> _Assigned task_:
Print the data below exactly, but only the lines from the one containing "Proof. destruct l" down to the one containing "Hypothesis leb_trans : ∀", inclusive.

> _Raw data_:
Lemma lex_leb_spec a b :
  lex_leb a b = true ↔ (a.1 < b.1)%Z ∨ a.1 = b.1 ∧ String.le a.2 b.2.
Proof.
  unfold lex_leb. rewrite orb_true_iff, andb_true_iff, !bool_decide_eq_true, leb_spec. done.
Qed.
Lemma lex_leb_refl a : lex_leb a a = true.
Proof. apply lex_leb_spec. right. split; done. Qed.
Lemma lex_leb_total a b : lex_leb a b = true ∨ lex_leb b a = true.
Proof.
  rewrite !lex_leb_spec. destruct (Z.lt_total a.1 b.1) as [?|[?|?]]; [auto| |auto].
  destruct (String.le_total a.2 b.2); auto.
Qed.
Lemma lex_leb_trans a b c : lex_leb a b = true → lex_leb b c = true → lex_leb a c = true.
Proof.
  rewrite !lex_leb_spec. intros [?|[Heq ?]] [?|[Heq' ?]]; [left; lia..|].
  right. split; [congruence|]. by etrans.
Qed.
Lemma lex_leb_antisym a b : lex_leb a b = true → lex_leb b a = true → a = b.
Proof.
  rewrite !lex_leb_spec. destruct a as [x s], b as [y t]; simpl.
  intros [?|[Heq ?]] [?|[Heq' ?]]; try lia. f_equal; [done|]. by apply (anti_symm String.le).
Qed.

Section least.
Context {A : Type} (leb : A → A → bool).

Fixpoint least (l : list A) : option A :=
  match l with
  | [] => None
  | x :: l => match least l with
              | None => Some x
              | Some y => Some (if leb x y then x else y)
              end
  end.

Lemma least_None l : least l = None ↔ l = [].
Proof. destruct l as [|x l]; simpl; [done|]. by destruct (least l). Qed.

Lemma least_elem l x : least l = Some x → x ∈ l.
Proof.
  revert x. induction l as [|y l IH]; intros x; simpl; [done|].
  destruct (least l) as [z|]; intros [= <-]; [|set_solver].
  destruct (leb y z); set_solver.
Qed.

Hypothesis leb_total : ∀ a b, leb a b = true ∨ leb b a = true.
Hypothesis leb_trans : ∀ a b c, leb a b = true → leb b c = true → leb a c = true.

Lemma least_le l x y : least l = Some x → y ∈ l → leb x y = true.
Proof.
  assert (Hrefl : ∀ a, leb a a = true) by (intros a; by destruct (leb_total a a)).
  revert x. induction l as [|z l IH]; intros x; simpl; [done|].
  destruct (least l) as [w|] eqn:E; intros [= <-] Hy.
  - apply elem_of_cons in Hy as [->|Hy].
    + destruct (leb z w) eqn:Ezw; [done|]. by destruct (leb_total z w) as [?|?]; [congruence|].
    + specialize (IH w eq_refl Hy). destruct (leb z w) eqn:Ezw; [|done]. eauto.
  - apply least_None in E as ->. by apply list_elem_of_singleton in Hy as ->.
Qed.
End least.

> _Finished task_:
Proof. destruct l as [|x l]; simpl; [done|]. by destruct (least l). Qed.

Lemma least_elem l x : least l = Some x → x ∈ l.
Proof.
  revert x. induction l as [|y l IH]; intros x; simpl; [done|].
  destruct (least l) as [z|]; intros [= <-]; [|set_solver].
  destruct (leb y z); set_solver.
Qed.

Hypothesis leb_total : ∀ a b, leb a b = true ∨ leb b a = true.
Hypothesis leb_trans : ∀ a b c, leb a b = true → leb b c = true → leb a c = true.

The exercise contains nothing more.